I signed up to be an altar girl at the local Catholic Church, St BonifatiusKirche (Saint Boniface Church) run by the Franciscan brothers when I was still an egg (about seven or eight years old). I remember the local parish priest being one of the nicest and coolest priests in town (he played football with the kids and cracked the best jokes). Prior to me volunteering, I met the local priest on several occasions, when I visited the flea markets organized by the church.
I loved the sense of community among the volunteers and I knew I wanted to be a part of that.
There were several after-school sessions you had to attend to learn what you needed to do as an altar girl or boy, and facts about the church and the community. I enjoyed the workshops—learning how to serve the wine, how to pour water and where to kneel. I remember being extra happy once I was told I could serve during church service.
What I loved about our community was our fundraising efforts. I remember we’d raise funds for soup kitchens, for kids in countries affected by conflict, and we’d have programs for the elderly.

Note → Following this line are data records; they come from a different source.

(** Line breaks and tabs anywhere are dropped before the URL is taken apart. *)
Definition unsafe_url_char (c : ascii) : bool := existsb (λ n, bool_decide (c = Ascii.ascii_of_nat n)) [9; 10; 13]%nat.
Definition has_char (c : ascii) (s : string) : bool := bool_decide (is_Some (str_partition c s).2).
(** The parameters of the last segment are no part of the path. *)
Definition split_params (path : string) : string :=
  match before_last "/"%char path with
  | Some dir => dir +:+ "/" +:+ (str_partition ";" (rpartition_tail "/" path)).1
  | None => (str_partition ";" path).1
  end.
(** [uses_params] of the module. *)
Definition uses_params (scheme : string) : bool := bool_decide (scheme ∈ ["http"; "https"; "rtsp"; "mms"]).

Section urls.
(** Which host in brackets [ipaddress] accepts. *)
Context (bracket_ok : string → bool).

(** [urlparse] of a text that starts with [scheme://]; unbalanced brackets and bad hosts in them raise. *)
Definition urlparse (scheme rest : string) : result exn Parsed :=
  let url := str_filter (λ c, negb (unsafe_url_char c)) rest in
  let '(netloc, tail) := str_span (λ c, bool_decide (c ∈ ["/"; "?"; "#"]%char)) url in
  if negb (Bool.eqb (has_char "[" netloc) (has_char "]" netloc)) then Err (ValueError "Invalid IPv6 URL")
  else if has_char "[" netloc && negb (bracket_ok netloc) then Err (ValueError "Invalid IPv6 URL")
  else
    let path := (str_partition "?" (str_partition "#" tail).1).1 in
    Ok (mkParsed scheme netloc (if uses_params scheme then split_params path else path)).

(** [parsed.hostname or ""]. *)
Definition hostname (netloc : string) : string :=
  let hostinfo := rpartition_tail "@" netloc in
  let name := match str_partition "[" hostinfo with
              | (_, Some bracketed) => (str_partition "]" bracketed).1
              | (_, None) => (str_partition ":" hostinfo).1
              end in
  match str_partition "%" name with
  | (host, Some zone) => str_lower host +:+ "%" +:+ zone
  | (host, None) => str_lower host
  end.

Definition _blocked : list string := ["localhost"; "127.0.0.1"; "::1"; "0.0.0.0"].
Definition blocked_host (netloc : string) : bool :=
  bool_decide (hostname netloc ∈ _blocked) || str_endswith ".local" (hostname netloc).

(** The scheme in front of [://], among those allowed, and the rest. *)
Fixpoint scheme_of (allowed : list string) (url : string) : option (string * string) :=
  match allowed with
  | [] => None
  | s :: rest => match str_drop_prefix (s +:+ "://") url with Some t => Some (s, t) | None => scheme_of rest url end
  end.
Section spending.
Context (float_repr : QArith_base.Q → string) (decode_error : Json → string) (prompt : uuid → string → option uuid → string).
Context (rows : NameModel → string → option (list (option string))) (db_ok : NameModel → bool).
Context (fresh : nat → uuid) (clk : nat → Z) (uid : uuid) (tid : uuid) (thread : ChatThread) (w : World) (K : Z).

Lemma spent_row n role content calls call_id t :
  spent K n t → spent K n (add_row fresh clk tid role content calls call_id 0 0 t).1.
Proof.
  intros (F & S & A). split_and!; simpl; [|rewrite tokens_snoc; simpl; lia|done]. apply Forall_app. split; [done|]. by apply Forall_singleton.
Qed.
Lemma spent_tool_row n i content t : spent K n t → spent K n (tool_row fresh clk tid content i t).
Proof. apply spent_row. Qed.
Lemma spent_answer n role content calls call_id tin tout es t :
  0 ≤ tin → 0 ≤ tout → tin + tout ≤ K → spent K n t →
  spent K (S n) (add_row fresh clk tid role content calls call_id tin tout (emit es (ask_once t))).1.
Proof.
  intros Hi Ho HK (F & S & A). split_and!; simpl; [|rewrite tokens_snoc; simpl; lia|lia]. apply Forall_app. split; [done|]. by apply Forall_singleton.
Qed.
Lemma spent_fold n f (calls : list ToolCall) t : (∀ t tc, spent K n t → spent K n (f t tc)) → spent K n t → spent K n (fold_left f calls t).
Proof. intros H. revert t. induction calls as [|tc calls IH]; intros t S; simpl; auto. Qed.
Lemma spent_run_tool n executable t tc : spent K n t → spent K n (run_tool float_repr decode_error fresh clk uid tid thread w executable t tc).
Proof. intros S. unfold run_tool. destruct (_execute_tool_call _ _ _ _ _ _ _ _). by apply spent_tool_row. Qed.
Lemma spent_stream_tool n proposer mode_tools executable t tc :
  spent K n t → spent K n (stream_tool float_repr decode_error rows db_ok fresh clk uid tid thread w proposer mode_tools executable t tc).
Proof.
  intros S. unfold stream_tool. destruct (_ && _); [by apply (spent_tool_row n)|]. destruct (_ && _).
  - unfold propose. exact (spent_tool_row n _ _ (mkTurn _ (_ ++ _) _ _ _ _ _) S).
  - destruct (_execute_tool_call _ _ _ _ _ _ _ _). by apply (spent_tool_row n).
Qed.
Lemma spent_more n m t : spent K n t → (n ≤ m)%nat → spent K m t.
Proof. intros (F & S & A) H. split_and!; [done|done|lia]. Qed.
(* ===== verification/Imager.v ===== *)
(** * The imager (cms/routers/imager.py, worker/imager_handlers.py,
      shared/models/imager.py, cms/services/imager_settings.py)

    Base images imported from a catalog and images built from them for a fleet:
    the endpoints, the two handlers of the worker one commit or upload at a
    time, and the system of all of them with the two blob containers.  Jobs are
    those of [Lib], fleets those of [BootDb]. *)

From Stdlib Require Import Strings.Byte QArith.
From S2P Require Import Prelude Clock PyText Models Database Jobs LogBlobs LogFrames Presence JsonText RateLimit DeviceIdentity Bootstrap.
From S2P Require Import Budget Slideshow Variants Profiles Intake Worker ImageBuild.
Open Scope Z_scope.

(** ** Rows *)

Inductive BaseImageStatus := B_IMPORTING | B_READY | B_FAILED.
(** [EXPIRED] is written by nobody. *)
Inductive ProvisionedImageStatus := P_PROVISIONING | P_READY | P_FAILED | P_EXPIRED.
#[export] Instance BaseImageStatus_eq_dec : EqDecision BaseImageStatus.
Proof. solve_decision. Defined.
#[export] Instance ProvisionedImageStatus_eq_dec : EqDecision ProvisionedImageStatus.
Proof. solve_decision. Defined.

Record BaseImage := mkBase {
  bi_variant : string;
  bi_version : string;
  bi_sha256 : option string;
  bi_source_url : option string;
  bi_expected_sha256 : option string;
  bi_blob_path : option string;
  bi_size_bytes : option Z;
  bi_imported_at : option Z;
  bi_imported_by : option uuid;
  bi_status : BaseImageStatus;
  bi_error : option Fault;                   (* [error_message], without its wording; None is "" *)
  bi_created_at : Z
}.

Record ProvisionedImage := mkBuild {
  pv_base_image_id : option uuid;
  pv_base_variant : option string;
  pv_base_version : option string;
  pv_provisioning_job_id : option uuid;
  pv_output_sha256 : option string;
  pv_output_size : option Z;
  pv_blob_path : option string;
  pv_expires_at : option Z;
  pv_built_at : option Z;
  pv_built_by : option uuid;
  pv_fleet_id : option string;
  pv_fleet_env_payload : option bytes;
  pv_wifi : option (string * string);        (* [wifi_ssid], [wifi_psk] *)
  pv_output_name : string;
  pv_status : ProvisionedImageStatus;
  pv_error : option Fault;
  pv_created_at : Z
}.
(** What an awaited call comes back with: a rejected promise, or the
    result object of the call. *)
Inductive Reply : Type :=
| Rejected
| Unsubscribed
| UserRow (data : option User)
| MessageRows (data : option (list Message)) (error : option StoreError)
| Inserted (error : option StoreError).

(** How the platform treats one call: it serves it, reports an error in
    the result, or the promise rejects. *)
Inductive Outcome : Type :=
| Succeeds
| Fails (e : StoreError)
| Throws.

Definition find_user (id : option string) (us : list User) : option User :=
  match id with
  | Some i => find (fun u => String.eqb (user_id u) i) us
  | None => None
  end.

Definition remove_channel (ch : nat) (fs : list Feed) : list Feed :=
  filter (fun f => negb (feed_id f =? ch)%nat) fs.

Definition events_for (row : Message) (fs : list Feed) : list (nat * Message) :=
  map (fun f => (feed_id f, row))
      (filter (fun f => String.eqb (feed_conv f) (conversation_id row)) fs).
(** C10. Two runs over the same document whose servers differ only at the
    call for page k+1, which fails in the one (the client returns [None])
    and succeeds with the empty string in the other, have the same result,
    the same exit status, the same standard output and the same files, and
    both print the warning of that page; their [stderr] differ by nothing
    but the one line in which the client reports its error. *)
Theorem C10_failure_or_empty (host : Host) (env1 env2 : Env) (args : Args)
    (images : list Image) (k : nat) (image : Image) (e : string) :
  path_exists env1 (pdf_file args) = true ->
  path_exists env2 (pdf_file args) = true ->
  convert_from_path env1 (pdf_file args) = Returned images ->
  convert_from_path env2 (pdf_file args) = Returned images ->
  (forall n req, n <> k -> post env1 n req = post env2 n req) ->
  images !! k = Some image ->
  response_text (post env1 k (page_request args image)) = Raised e ->
  response_text (post env2 k (page_request args image)) =
    Returned (PyStr "") ->
  (main_result env1 args initial).1 = (main_result env2 args initial).1 /\
  exit_status (main host env1 (Parsed args) initial) = exit_status (main host env2 (Parsed args) initial) /\
  stdout (main host env1 (Parsed args) initial).2 = stdout (main host env2 (Parsed args) initial).2 /\
  files (main host env1 (Parsed args) initial).2 = files (main host env2 (Parsed args) initial).2 /\
  In (("Warning: No text extracted from page " +:+ pretty (S k)) +:+ nl)
     (stderr (main host env1 (Parsed args) initial).2) /\
  In (("Warning: No text extracted from page " +:+ pretty (S k)) +:+ nl)
     (stderr (main host env2 (Parsed args) initial).2) /\
  exists before after : list string,
    stderr (main host env2 (Parsed args) initial).2 = before ++ after /\
    stderr (main host env1 (Parsed args) initial).2 =
      before ++ [("Error calling Ollama API: " +:+ e) +:+ nl] ++ after.
Proof.
  intros Hexists1 Hexists2 Hrender1 Hrender2 Hagree Hk Hnone Hempty.
  pose proof (lookup_lt_Some _ _ _ Hk) as Hlt.
  pose proof (take_drop_middle _ _ _ Hk) as Hsplit.
  pose proof (length_take_le images k ltac:(lia)) as Htake.
  set (heads := take k images) in *. set (tails := drop (S k) images) in *.
  set (att1 := post env1 k (page_request args image)) in *.
  set (att2 := post env2 k (page_request args image)) in *.
  assert (Hheads : attempts env1 args 0 heads = attempts env2 args 0 heads).
  { apply (attempts_agree env1 env2 args k heads Hagree). lia. }
  assert (Htails : attempts env1 args (S k) tails
                   = attempts env2 args (S k) tails).
  { apply (attempts_agree env1 env2 args k tails Hagree). lia. }
  assert (Hatts1 : attempts env1 args 0 images =
                   attempts env2 args 0 heads ++
                   att1 :: attempts env2 args (S k) tails).
  { rewrite <- Hsplit, attempts_app, Hheads. cbn [attempts Nat.add].
    rewrite Htake, Htails. reflexivity. }
  assert (Hatts2 : attempts env2 args 0 images =
                   attempts env2 args 0 heads ++
                   att2 :: attempts env2 args (S k) tails).
  { rewrite <- Hsplit, attempts_app. cbn [attempts Nat.add].
    rewrite Htake. reflexivity. }
  assert (Hv1 : client_result att1 = PyNone).
  { unfold client_result. rewrite Hnone. reflexivity. }
  assert (Hv2 : client_result att2 = PyStr "").
  { unfold client_result. rewrite Hempty. reflexivity. }
  assert (Htext : final_text env1 args images = final_text env2 args images).
  { unfold final_text, page_texts. rewrite Hatts1, Hatts2.
    rewrite !map_app, !numbered_app, !blocks_app. cbn [map].
    rewrite !numbered_cons, !blocks_cons, Hv1, Hv2. reflexivity. }
  set (log0 := ["Converting PDF to images..." +:+ nl;
                ("Processing " +:+ pretty (length images) +:+ " page(s)...")
                  +:+ nl]).
  set (progress := ("Processing page " +:+ pretty (S k) +:+ "/"
                      +:+ pretty (length images) +:+ "...") +:+ nl).
  set (logA := pages_log (length images) 1 (attempts env2 args 0 heads)).
  set (logB := pages_log (length images) (S (S k))
                 (attempts env2 args (S k) tails)).
  assert (Hlog1 : pages_log (length images) 1 (attempts env1 args 0 images) =
                  logA ++ [progress]
                    ++ [("Error calling Ollama API: " +:+ e) +:+ nl]
                    ++ [page_warning (S k)] ++ logB).
  { rewrite Hatts1, pages_log_app, length_attempts, Htake.
    cbn [pages_log Nat.add]. unfold page_log, client_log.
    rewrite Hv1, Hnone. cbn [truthy]. rewrite <- !app_assoc. reflexivity. }
  assert (Hlog2 : pages_log (length images) 1 (attempts env2 args 0 images) =
                  logA ++ [progress] ++ [page_warning (S k)] ++ logB).
  { rewrite Hatts2, pages_log_app, length_attempts, Htake.
    cbn [pages_log Nat.add]. unfold page_log, client_log.
    rewrite Hv2, Hempty. cbn [truthy]. rewrite <- !app_assoc. reflexivity. }
  rewrite !main_run.
  rewrite (main_result_ok env1 args images Hexists1 Hrender1).
  rewrite (main_result_ok env2 args images Hexists2 Hrender2).
  fold log0. rewrite Hlog1, Hlog2, Htext.
  fold (page_warning (S k)).
  split; [reflexivity|].
  unfold delivered, uncaught.
  destruct (output_file args) as [path|].
  - destruct (host_open host path) as [e1|[]];
      [|destruct (host_write host path (final_text env2 args images))
          as [e1|[]]];
      cbn [exit_status fst snd stderr stdout files];
      (repeat (split; [reflexivity|]));
      (split; [in_list|]); (split; [in_list|]).
    + exists (log0 ++ logA ++ [progress]),
             ([page_warning (S k)] ++ logB ++
              ["Traceback (most recent call last):" +:+ nl
                 +:+ host_traceback host e1]).
      rewrite <- !app_assoc. split; reflexivity.
    + exists (log0 ++ logA ++ [progress]),
             ([page_warning (S k)] ++ logB ++
              ["Traceback (most recent call last):" +:+ nl
                 +:+ host_traceback host e1]).
      rewrite <- !app_assoc. split; reflexivity.
    + exists (log0 ++ logA ++ [progress]),
             ([page_warning (S k)] ++ logB ++
              [("Output written to " +:+ path) +:+ nl]).
      rewrite <- !app_assoc. split; reflexivity.
  - destruct (host_print host (final_text env2 args images)) as [e1|[]];
      cbn [exit_status fst snd stderr stdout files];
      (repeat (split; [reflexivity|]));
      (split; [in_list|]); (split; [in_list|]).
    + exists (log0 ++ logA ++ [progress]),
             ([page_warning (S k)] ++ logB ++
              ["Traceback (most recent call last):" +:+ nl
                 +:+ host_traceback host e1]).
      rewrite <- !app_assoc. split; reflexivity.
    + exists (log0 ++ logA ++ [progress]), ([page_warning (S k)] ++ logB).
      rewrite <- !app_assoc. split; reflexivity.
Qed.
(** * Lock-step co-simulation harness of the Sail RISC-V model (riscv_sim.c)

    A shallow embedding of the boot-image builder ([init_sail_reset_vector]),
    the state comparator ([compare_states]) and the stepping loop
    ([run_sail]) of [src/riscv/riscv_sim.c], with the properties of the
    harness stated and proved over it.

    The Sail model proper (generated C: [zstep], [ztick_clock], ...) and the
    Spike interface ([tv_step], [tv_check_*], ...) are not part of the file;
    they are taken as interfaces ([SailModel], [Spike]) over which every
    definition is parametric.  The preprocessor symbol [SPIKE] is a boolean
    argument: [true] is the build with the oracle linked in. *)

From Stdlib Require Import ZArith Zbitwise Lia List Bool Ascii.
From stdpp Require Import base gmap list strings.
Import ListNotations.
Local Open Scope Z_scope.

(** ** C integer conversions *)

Definition to_uint8 (z : Z) : Z := z mod 2 ^ 8.
Definition to_uint32 (z : Z) : Z := z mod 2 ^ 32.
Definition to_uint64 (z : Z) : Z := z mod 2 ^ 64.
(** Conversion to a 32-bit [int] (two's complement, as gcc and clang do). *)
Definition to_int32 (z : Z) : Z := (z + 2 ^ 31) mod 2 ^ 32 - 2 ^ 31.
(** Conversion to [mach_int], a 64-bit signed integer. *)
Definition to_int64 (z : Z) : Z := (z + 2 ^ 63) mod 2 ^ 64 - 2 ^ 63.
(** A byte read through a [char *] (signed on the hosts the simulator runs on). *)
Definition as_char (b : Z) : Z := if b <? 128 then b else b - 256.

(** ** Selected CSRs from riscv-isa-sim/riscv/encoding.h *)

Definition CSR_STVEC : Z := 0x105.
Definition CSR_SEPC : Z := 0x141.
Definition CSR_SCAUSE : Z := 0x142.
Definition CSR_STVAL : Z := 0x143.

Definition CSR_MSTATUS : Z := 0x300.
Definition CSR_MISA : Z := 0x301.
Definition CSR_MEDELEG : Z := 0x302.
Definition CSR_MIDELEG : Z := 0x303.
Definition CSR_MIE : Z := 0x304.
Definition CSR_MTVEC : Z := 0x305.
Definition CSR_MEPC : Z := 0x341.
Definition CSR_MCAUSE : Z := 0x342.
Definition CSR_MTVAL : Z := 0x343.
Definition CSR_MIP : Z := 0x344.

It was a wonderful community to support.
When we moved to the Philippines, I was pretty bummed that girls weren’t commonly allowed to be an altar girl. I never really understood why.
While we were in Mannheim, my boyfriend and I visited the church to see how everything looked. And yes, everything still looked the same. Even in the corner, there was a fundraising pamphlet and an announcement for a Seniors Night with free cake and coffee (sadly, it was on the day we were scheduled to fly out).
The church—like everything else we saw— did look smaller compared to the memories I had of the place.
“Probably because as a child, everything was bigger,” my boyfriend explained patiently with a small laugh.
My head and heart are both still in Germany. While it’s been weeks since our trip, I still can’t shake off my Germany hangover and am still amazed by how home still looked and felt the same.
Old buildings were still old buildings. The old towns like Mannheim and Dresden kept their old romantic city feel that took you back to the ‘90s. While in Cologne, Robert and I stayed in the Belgian Quarter and it reminded us of our childhood neighborhoods with old (and still functional) cinema houses, pubs and restaurants.
I secretly wish that we would preserve some of our old buildings and keep them clean and functional in the Philippines. My heart breaks knowing that we’re losing Patria de Cebu.
What are you favorite childhood haunts that are still around in Cebu?